Assignment:
Exactly and only the lines from the one containing "Inductive result (A" through the close of the entries below are to be set down.

Supplied material:
-------------------------

(** * gensim.corpora.indexedcorpus: random access to a corpus through an offset index

    A shallow embedding of [IndexedCorpus] (gensim/corpora/indexedcorpus.py):
    the constructor that loads a pickled index, the class method
    [saveIndexedCorpus] that writes a corpus and pickles the offsets the
    serializer reports, and [__getitem__], which turns a document number
    into an offset and hands it to the inheriting class's [docbyoffset]. *)

From stdpp Require Import gmap strings list pretty.
From Stdlib Require Import ZArith Lia Ascii.

Local Open Scope Z_scope.

(** ** Python values and exceptions *)

(** The objects that travel through the index: what [saveCorpus] returns,
    what is pickled, what [self.index] holds.  Python is untyped, so the
    index is whatever object came out of the pickle. *)
#[warnings="-register-all"]
Inductive pyval : Type :=
| PyNone
| PyInt (z : Z)
| PyStr (s : string)
| PyList (l : list pyval).

(** [v is None] *)
Definition is_None (v : pyval) : bool :=
  match v with PyNone => true | _ => false end.

Inductive exn_class : Type :=
| IOError
| UnpicklingError
| TypeError
| IndexError
| RuntimeError
| NotImplementedError.

Record exn : Type := Exn { exn_cls : exn_class; exn_msg : string }.

Inductive result (A : Type) : Type :=
| Ok (a : A)
| Raise (e : exn).
Arguments Ok {A} a.
Arguments Raise {A} e.

(** ** Computations with state and exceptions

    A Python call is a function of the current state that returns either
    a value or a raised exception, with the state it left behind.  State
    changes made before an exception is raised stay. *)
Definition M (S A : Type) : Type := S -> result A * S.

Definition ret {S A} (a : A) : M S A := fun s => (Ok a, s).

Definition raise {S A} (e : exn) : M S A := fun s => (Raise e, s).

Definition bind {S A B} (m : M S A) (k : A -> M S B) : M S B :=
  fun s =>
    match m s with
    | (Ok a, s') => k a s'
    | (Raise e, s') => (Raise e, s')
    end.

(** [try: body except: handler], with a bare [except] that catches
    everything. *)
Definition try_except {S A} (body : M S A) (handler : exn -> M S A) : M S A :=
  fun s =>
    match body s with
    | (Ok a, s') => (Ok a, s')
    | (Raise e, s') => handler e s'
    end.

Declare Scope py_scope.
Delimit Scope py_scope with py.
Notation "x <- c ;; k" := (bind c (fun x => k))
  (at level 100, c at next level, right associativity) : py_scope.
Notation "c ;;; k" := (bind c (fun _ => k))
  (at level 100, right associativity) : py_scope.

(** ** Sequence indexing

    [l[i]] for a Python list: a negative [i] counts from the end, and what
    is still outside the list raises [IndexError]. *)
Definition list_getitem {A} (l : list A) (i : Z) : result A :=
  let n := Z.of_nat (length l) in
  let j := if i <? 0 then i + n else i in
  if (j <? 0) || (n <=? j)
  then Raise (Exn IndexError "list index out of range")
  else match l !! Z.to_nat j with
       | Some x => Ok x
       | None => Raise (Exn IndexError "list index out of range")
       end.

Definition str_getitem (s : string) (i : Z) : result string :=
  match list_getitem (String.list_ascii_of_string s) i with
  | Ok c => Ok (String c EmptyString)
  | Raise _ => Raise (Exn IndexError "string index out of range")
  end.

-------------------------

Solution to this problem:
Inductive result (A : Type) : Type :=
| Ok (a : A)
| Raise (e : exn).
Arguments Ok {A} a.
Arguments Raise {A} e.

(** ** Computations with state and exceptions

    A Python call is a function of the current state that returns either
    a value or a raised exception, with the state it left behind.  State
    changes made before an exception is raised stay. *)
Definition M (S A : Type) : Type := S -> result A * S.

Definition ret {S A} (a : A) : M S A := fun s => (Ok a, s).

Definition raise {S A} (e : exn) : M S A := fun s => (Raise e, s).

Definition bind {S A B} (m : M S A) (k : A -> M S B) : M S B :=
  fun s =>
    match m s with
    | (Ok a, s') => k a s'
    | (Raise e, s') => (Raise e, s')
    end.

(** [try: body except: handler], with a bare [except] that catches
    everything. *)
Definition try_except {S A} (body : M S A) (handler : exn -> M S A) : M S A :=
  fun s =>
    match body s with
    | (Ok a, s') => (Ok a, s')
    | (Raise e, s') => handler e s'
    end.

Declare Scope py_scope.
Delimit Scope py_scope with py.
Notation "x <- c ;; k" := (bind c (fun x => k))
  (at level 100, c at next level, right associativity) : py_scope.
Notation "c ;;; k" := (bind c (fun _ => k))
  (at level 100, right associativity) : py_scope.

(** ** Sequence indexing

    [l[i]] for a Python list: a negative [i] counts from the end, and what
    is still outside the list raises [IndexError]. *)
Definition list_getitem {A} (l : list A) (i : Z) : result A :=
  let n := Z.of_nat (length l) in
  let j := if i <? 0 then i + n else i in
  if (j <? 0) || (n <=? j)
  then Raise (Exn IndexError "list index out of range")
  else match l !! Z.to_nat j with
       | Some x => Ok x
       | None => Raise (Exn IndexError "list index out of range")
       end.

Definition str_getitem (s : string) (i : Z) : result string :=
  match list_getitem (String.list_ascii_of_string s) i with
  | Ok c => Ok (String c EmptyString)
  | Raise _ => Raise (Exn IndexError "string index out of range")
  end.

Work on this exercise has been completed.